Curioso exercício de se tentar fazer um thriller exclusivamente a partir da perspetiva das milhares de câmaras de vigilância espalhadas por Paris – somadas as webcams caseiras. Isso ocorre quando um hacker consegue romper todas as barreiras informáticas e aceder a tudo o que se passa na cidade, façanha que lhe vem a ser particularmente útil quando um atentado terrorista numa estação provoca dezenas de mortos.
A possibilidade de visualizar aquilo que andam a fazer os principais envolvidos no ato, que em termos de investigações oficiais seguem sem ser perturbados, vai-lhe permitir ser uma espécie de Deus, monitorizando e controlando as ações das personagens. Sem maiores sobressaltos por um bom tempo, enquanto as suas descobertas acumulam-se, as coisas só pioram quando os acontecimentos começam a fugir ao seu controlo – despertando-lhe, ainda para mais, um indesejado envolvimento emocional com aquilo que vê.

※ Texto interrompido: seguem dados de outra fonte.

Lemma domain_glob_matches_labels_witness :
  domain_matches {| suffix := "example.com"%bs; wildcard := true |} "API.Example.com."%bs = true ↔
  ∃ pre, labels (normal_host "API.Example.com."%bs) = pre ++ labels "example.com"%bs.
Proof. apply (domain_glob_matches_labels "*.Example.COM"%bs). vm_compute. reflexivity. Defined.

(** C35: a compiled CIDR contains an address exactly when the two agree on the
    prefix bits, the address read as written or as the IPv4 address it maps;
    the prefix length is within the family's width. *)
Theorem cidr_matches_prefix s c ip :
  cidr_parse s = Ok c → ip_wf ip →
  (0 <= prefix c <= if is_ipv4 (net c) then 32 else 128)%Z ∧
  (cidr_contains c ip = true ↔
   same_prefix (prefix c) (net c) ip ∨ same_prefix (prefix c) (net c) (to_canonical ip)).
Proof.
  intros H%cidr_parse_wf Hip. split; [apply H|]. by apply cidr_contains_spec.
Qed.

Lemma cidr_matches_prefix_witness :
  (0 <= 8 <= 32)%Z ∧
  (cidr_contains {| net := V4 167772160; prefix := 8 |} (V6 281470849548289) = true ↔
   same_prefix 8 (V4 167772160) (V6 281470849548289) ∨
   same_prefix 8 (V4 167772160) (to_canonical (V6 281470849548289))).
Proof.
  apply (cidr_matches_prefix "10.0.0.0/8"%bs {| net := V4 167772160; prefix := 8 |} (V6 281470849548289)).
  - vm_compute. reflexivity.
  - vm_compute. done.
Defined.

(** The greedy scan of [PathGlob::matches] decides the reference reading
    of a pattern, in which a star stands for any run of bytes. *)
Theorem path_glob_sound_complete pat path : path_matches pat path = true ↔ glob pat path.
Proof. apply path_matches_glob. Qed.

(** A rule applies exactly when its host clause, its methods (if given)
    and its path globs (if given) all accept the request. *)
Theorem rule_matches_iff r host method path :
  rule_matches r host method path = true ↔
  host_matches (rule_host r) host = true ∧
  (∀ ms, rule_methods r = Some ms → method ∈ ms) ∧
  (∀ ps, rule_paths r = Some ps → ∃ p, p ∈ ps ∧ glob p path).
Proof.
  unfold rule_matches. destruct (host_matches (rule_host r) host); simpl; [|naive_solver].
  assert (∀ ms, existsb (fun m => m ≟ method) ms = true ↔ method ∈ ms) as Hm.
  { intros ms. rewrite existsb_exists. setoid_rewrite <- list_elem_of_In.
    setoid_rewrite bool_decide_eq_true. naive_solver. }
  assert (∀ ps, existsb (fun p => path_matches p path) ps = true ↔ ∃ p, p ∈ ps ∧ glob p path) as Hp.
  { intros ps. rewrite existsb_exists. setoid_rewrite <- list_elem_of_In.
    by setoid_rewrite path_matches_glob. }
  destruct (rule_methods r) as [ms|]; [specialize (Hm ms); destruct (existsb _ ms)|];
  (destruct (rule_paths r) as [ps|]; [specialize (Hp ps); destruct (existsb _ ps)|]);
    simpl; naive_solver.
Qed.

A fruição do resultado desta ideia inventiva depende muito da capacidade de abstração do espectador. Se é um facto que um complexo e bem executado trabalho de edição garante um ritmo elevado, para além de uma banda sonora adequada ajudar a garantir a tensão, por outro a obra parte de uma premissa demasiado irrealista. Neste sentido, o argumento não consegue evitar o anti naturalismo das cenas quotidianas quando não explica existir a possibilidade real das webcams serem ligados por um pirata informático, nem tampouco que dificilmente haveria uma conexão de câmaras passível de ser manipulada com a rapidez e na escala que o filme apresenta.